The Pricing Strategy
In the vital area of picture quality, both formats also have a difficult time differentiating between one another. "Either format can produce a very good image," says Richard Dean, director of technical business development at THX Inc. "To me, it boils down to the price of the equipment and the availability of content."
Dean, who has helped master the DVD releases of the Star Wars trilogy and other blockbuster movies, says that consumers won't notice any real quality difference between the formats. But he says HD-DVD may end up with an advantage if it can under price Blu-Ray discs and players. "I think that's going to play a very large role." As for Blu-Ray's greater storage capacity, "more space is always an advantage," Dean says, "but the question is how much more space is really needed." Notes Parsons: "If you start doing HD bonus features, it will suck up capacity very quickly."

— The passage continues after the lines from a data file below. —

(* ===== verification/Wait.v ===== *)
(** * Wait: wait.go

    [WaitForConnect] dials an address every 100 ms until a connection is
    accepted or the context has ended.  The network, the context and the clock
    are the environment; the loop has fuel, one round each. *)
From Stdlib Require Import ZArith Lia.
From stdpp Require Import base strings list.
From S2P Require Import Prelude GoStrings Errors.
Local Open Scope Z_scope.

(** [DialContext] of a [tls.Dialer] (true) or a [net.Dialer]; [conn.Close];
    [ctx.Err]; [time.Sleep]. *)
Class WaitEnv (W : Type) := {
  DialContext : W -> bool -> string -> W * option goerror;
  conn_Close : W -> W;
  ctx_Err : W -> option goerror;
  time_Sleep : W -> Z -> W
}.

(** A context with a deadline on a clock that dialling does not turn back. *)
Class WaitClock (W : Type) `{WaitEnv W} := {
  now : W -> Z;
  deadline : Z;
  dial_now : forall w tls address, now w <= now (fst (DialContext w tls address));
  sleep_now : forall w d, now w + d <= now (time_Sleep w d);
  expired : forall w, deadline <= now w -> ctx_Err w <> None
}.

(** How late the environment may be: a dial ends by the deadline, a sleep and
    a close end in time, each up to [latency]. *)
Class WaitTimely (W : Type) `{WaitClock W} := {
  latency : Z;
  dial_timely : forall w tls address, now (fst (DialContext w tls address)) <= Z.max (now w) deadline + latency;
  sleep_timely : forall w d, 0 <= d -> now (time_Sleep w d) <= now w + d + latency;
  close_timely : forall w, now (conn_Close w) <= now w + latency
}.

Definition RetryInterval : Z := 100 * 10 ^ 6.

Section Wait.
Context `{WaitEnv W}.

Fixpoint wait_loop (fuel : nat) (w : W) (tls : bool) (address : string) (errs : list string)
    : option (W * option goerror) :=
  match fuel with
  | O => None
  | S fuel =>
    let '(w, err) := DialContext w tls address in
    match err with
    | None => Some (conn_Close w, None)
    | Some err =>
      let errs := errs ++ [error_text err] in
      match ctx_Err w with
      | Some e => Some (w, Some (ErrString (Join (errs ++ [error_text e]) newline)))
      | None => wait_loop fuel (time_Sleep w RetryInterval) tls address errs
      end
    end
  end.

(** [cfg] tells whether a TLS configuration was given. *)
Definition WaitForConnect (fuel : nat) (w : W) (address : string) (cfg : bool) : option (W * option goerror) :=
  if decide (address = "") then Some (w, Some (ErrString "WaitForConnect() requires a valid address"))
  else wait_loop fuel w cfg address [].

(** ** The specification

    A run of attempts: the errors of the dials that failed, the final world,
    and the error of the context when it ended the run. *)
Inductive attempts (tls : bool) (address : string) : W -> list goerror -> W -> option goerror -> Prop :=
| connected w w1 : DialContext w tls address = (w1, None) -> attempts tls address w [] (conn_Close w1) None
| gave_up w w1 e c :
    DialContext w tls address = (w1, Some e) -> ctx_Err w1 = Some c -> attempts tls address w [e] w1 (Some c)
| again w w1 e es w2 r :
    DialContext w tls address = (w1, Some e) -> ctx_Err w1 = None ->
    attempts tls address (time_Sleep w1 RetryInterval) es w2 r -> attempts tls address w (e :: es) w2 r.

(** What the caller gets: nil, or the errors of all attempts and of the
    context, one per line. *)
Definition wait_error (es : list goerror) (r : option goerror) : option goerror :=
  match r with
  | None => None
  | Some c => Some (ErrString (Join ((error_text <$> es) ++ [error_text c]) newline))
  end.

Lemma wait_loop_attempts tls address w es w' r : attempts tls address w es w' r ->
  forall fuel errs, (length es < fuel)%nat ->
  wait_loop fuel w tls address errs =
    Some (w', match r with
              | None => None
              | Some c => Some (ErrString (Join (errs ++ (error_text <$> es) ++ [error_text c]) newline))
              end).
Proof.
  induction 1 as [w w1 Hd|w w1 e c Hd Hc|w w1 e es w2 r Hd Hc _ IH]; intros [|fuel] errs Hf; cbn in Hf; try lia;
    cbn [wait_loop]; rewrite Hd; [done|by rewrite Hc, <-app_assoc|].
  rewrite Hc, IH by lia. destruct r; [|done]. by rewrite <-app_assoc.
Qed.

Context `{!WaitClock W}.

(** A dial whose error does not end the loop ended before the deadline. *)
Lemma not_expired w : ctx_Err w = None -> now w < deadline.
Proof. intros Hc. destruct (Z.lt_ge_cases (now w) deadline) as [|Hge]; [done|by destruct (expired w Hge)]. Qed.

(** The number of rounds before the deadline. *)
Definition rounds (w : W) : nat := Z.to_nat ((deadline - now w + RetryInterval - 1) / RetryInterval).

Lemma attempts_end tls address : forall n w, (rounds w <= n)%nat ->
  exists es w' r, attempts tls address w es w' r /\ (length es <= S n)%nat.
Proof.
  induction n as [|n IH]; intros w Hn; destruct (DialContext w tls address) as [w1 [e|]] eqn:Hd;
    try (exists [], (conn_Close w1), None; split; [by econstructor|cbn; lia]);
    pose proof (dial_now w tls address) as Hnow; rewrite Hd in Hnow; cbn [fst] in Hnow;
    (destruct (ctx_Err w1) as [c|] eqn:Hc; [exists [e], w1, (Some c); split; [by econstructor|cbn; lia]|]);
    pose proof (not_expired w1 Hc) as Hlt.
  - exfalso. unfold rounds, RetryInterval in Hn.
    assert (1 <= (deadline - now w + 100 * 10 ^ 6 - 1) / (100 * 10 ^ 6)) by (apply Z.div_le_lower_bound; lia). lia.
  - destruct (IH (time_Sleep w1 RetryInterval)) as (es & w' & r & Ha & Hl).
    + pose proof (sleep_now w1 RetryInterval) as Hs. unfold rounds in *.
      assert ((deadline - now (time_Sleep w1 RetryInterval) + RetryInterval - 1) / RetryInterval
              <= (deadline - now w + RetryInterval - 1) / RetryInterval - 1) as Hle.
      { replace ((deadline - now w + RetryInterval - 1) / RetryInterval - 1)
          with ((deadline - now w + RetryInterval - 1 + -1 * RetryInterval) / RetryInterval)
          by (rewrite Z.div_add by done; lia).
        apply Z.div_le_mono; unfold RetryInterval in *; lia. }
      lia.
    + exists (e :: es), w', r. split; [by econstructor|cbn; lia].
Qed.

Context `{!WaitTimely W}.

(** The sleep does not look at the context: the last one may begin just before
    the deadline. *)
Definition latest (w : W) : Z := Z.max (now w) (deadline + RetryInterval + latency) + 2 * latency.

Lemma attempts_latest tls address w es w' r :
  0 <= latency -> attempts tls address w es w' r -> now w' <= latest w.
Proof.
  intros Hl. unfold latest, RetryInterval.
  induction 1 as [w w1 Hd|w w1 e c Hd Hc|w w1 e es w2 r Hd Hc _ IH];
    pose proof (dial_timely w tls address) as Ht; rewrite Hd in Ht; cbn [fst] in Ht.
  - pose proof (close_timely w1). lia.
  - lia.
  - apply not_expired in Hc. pose proof (sleep_timely w1 RetryInterval) as Hs. unfold RetryInterval in *. lia.
Qed.

(** C37: WaitForConnect ends: after at most one dial per 100 ms until the
    deadline of its context and one more it has either connected, closed the
    connection and returns nil, or it returns the errors of all its dials, in
    order, and the error of the context, one per line.  It may return after
    the deadline, by the 100 ms of a sleep and the latency of the environment
    at most. *)
Theorem WaitForConnect_ends w address cfg :
  address <> "" -> 0 <= latency ->
  exists es w' r, attempts cfg address w es w' r /\ (length es <= S (rounds w))%nat /\ now w' <= latest w /\
    forall fuel, (S (rounds w) < fuel)%nat -> WaitForConnect fuel w address cfg = Some (w', wait_error es r).
Proof.
  intros Ha Hl. destruct (attempts_end cfg address (rounds w) w ltac:(lia)) as (es & w' & r & Hr & Hn).
  exists es, w', r. split; [done|]. split; [done|]. split; [by eapply attempts_latest|].
  intros fuel Hf. unfold WaitForConnect.
  rewrite decide_False by done. rewrite (wait_loop_attempts _ _ _ _ _ _ Hr) by lia. by destruct r.
Qed.
End Wait.

(** ** Witnesses: a host that accepts connections after 250 ms, a context of one
    second; the world is the time in ns. *)
#[local] Instance late_host : WaitEnv Z := {|
  DialContext := fun t _ _ => (t, if t <? 250 * 10 ^ 6 then Some (ErrString "connection refused") else None);
  conn_Close := fun t => t;
  ctx_Err := fun t => if 10 ^ 9 <=? t then Some (ErrSentinel DeadlineExceeded) else None;
  time_Sleep := fun t d => t + d
|}.

#[local] Instance late_clock : WaitClock Z.
Proof.
  refine {| now := fun t => t; deadline := 10 ^ 9 |}.
  - done.
  - intros w d. cbn [time_Sleep late_host]. lia.
  - intros w Hw. cbn [ctx_Err late_host]. by replace (10 ^ 9 <=? w) with true by lia.
Defined.

#[local] Instance late_timely : WaitTimely Z.
Proof.
  refine {| latency := 0 |}.
  - intros w tls address. cbn [DialContext late_host fst now late_clock deadline]. lia.
  - intros w d Hd. cbn [time_Sleep late_host now late_clock]. lia.
  - intros w. cbn [conn_Close late_host now late_clock]. lia.
Defined.

Lemma latest_host : latest (W := Z) 0 <= 1100 * 10 ^ 6.
Proof. vm_compute. discriminate. Qed.

Lemma WaitForConnect_ends_witness :
  WaitForConnect 20 0 "localhost:9685" true = Some (300 * 10 ^ 6, None) /\
  exists es w' r, attempts true "localhost:9685" 0 es w' r /\ (length es <= 11)%nat /\ w' <= 1100 * 10 ^ 6.
Proof.
  split; [vm_compute; reflexivity|].
  destruct (WaitForConnect_ends 0 "localhost:9685" true) as (es & w' & r & Ha & Hl & Hw & _); [discriminate|reflexivity|].
  exists es, w', r. split; [exact Ha|]. vm_compute in Hl. split; [exact Hl|].
  exact (Z.le_trans _ _ _ Hw latest_host).
Defined.

(** A host that refuses every connection, a context of one second: called at
    0.95 s, WaitForConnect returns 50 ms after the deadline. *)
Definition refusing_host : WaitEnv Z := {|
  DialContext := fun t _ _ => (t, Some (ErrString "connection refused"));
  conn_Close := fun t => t;
  ctx_Err := fun t => if 10 ^ 9 <=? t then Some (ErrSentinel DeadlineExceeded) else None;
  time_Sleep := fun t d => t + d
|}.

Lemma WaitForConnect_overruns :
  exists e, @WaitForConnect Z refusing_host 20 (950 * 10 ^ 6) "localhost:9685" false = Some (1050 * 10 ^ 6, Some e).
Proof. eexists. vm_compute. reflexivity. Qed.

Intel executives, who first got involved in the working groups for next-generation DVD formats to help avoid a format war, already are bracing for an era of consumer confusion as a Blu-Ray-vs.-HD-DVD scenario takes shape. "We didn't want two formats coming out," says Balogh. "Now we have an even standoff, so neither side wants to compromise whatsoever." Making matters worse, he says, the entertainment studios also are split between Blu-Ray and HD-DVD, although more big studios have backed HD-DVD at this point.
"The studios will be the kingmakers here," he says. Ultimately, consumers may struggle to figure out what kind of players and media to purchase during the next couple of years. "The most important benefit to the consumer is that the HD-DVD players that we'll be introducing to the market this year will be fully backward compatible with the current DVDs that are already in consumers' homes. With the Blu-Ray formats' backward compatibility isn't so simple," adds Sally.
Still, many are wary. "It would be best if we went to market without two formats," says Panasonic's Doherty. "We're very disappointed that we're in a format war." As the battle heats up in 2005 and well into 2006, consumers will decide which format will succeed.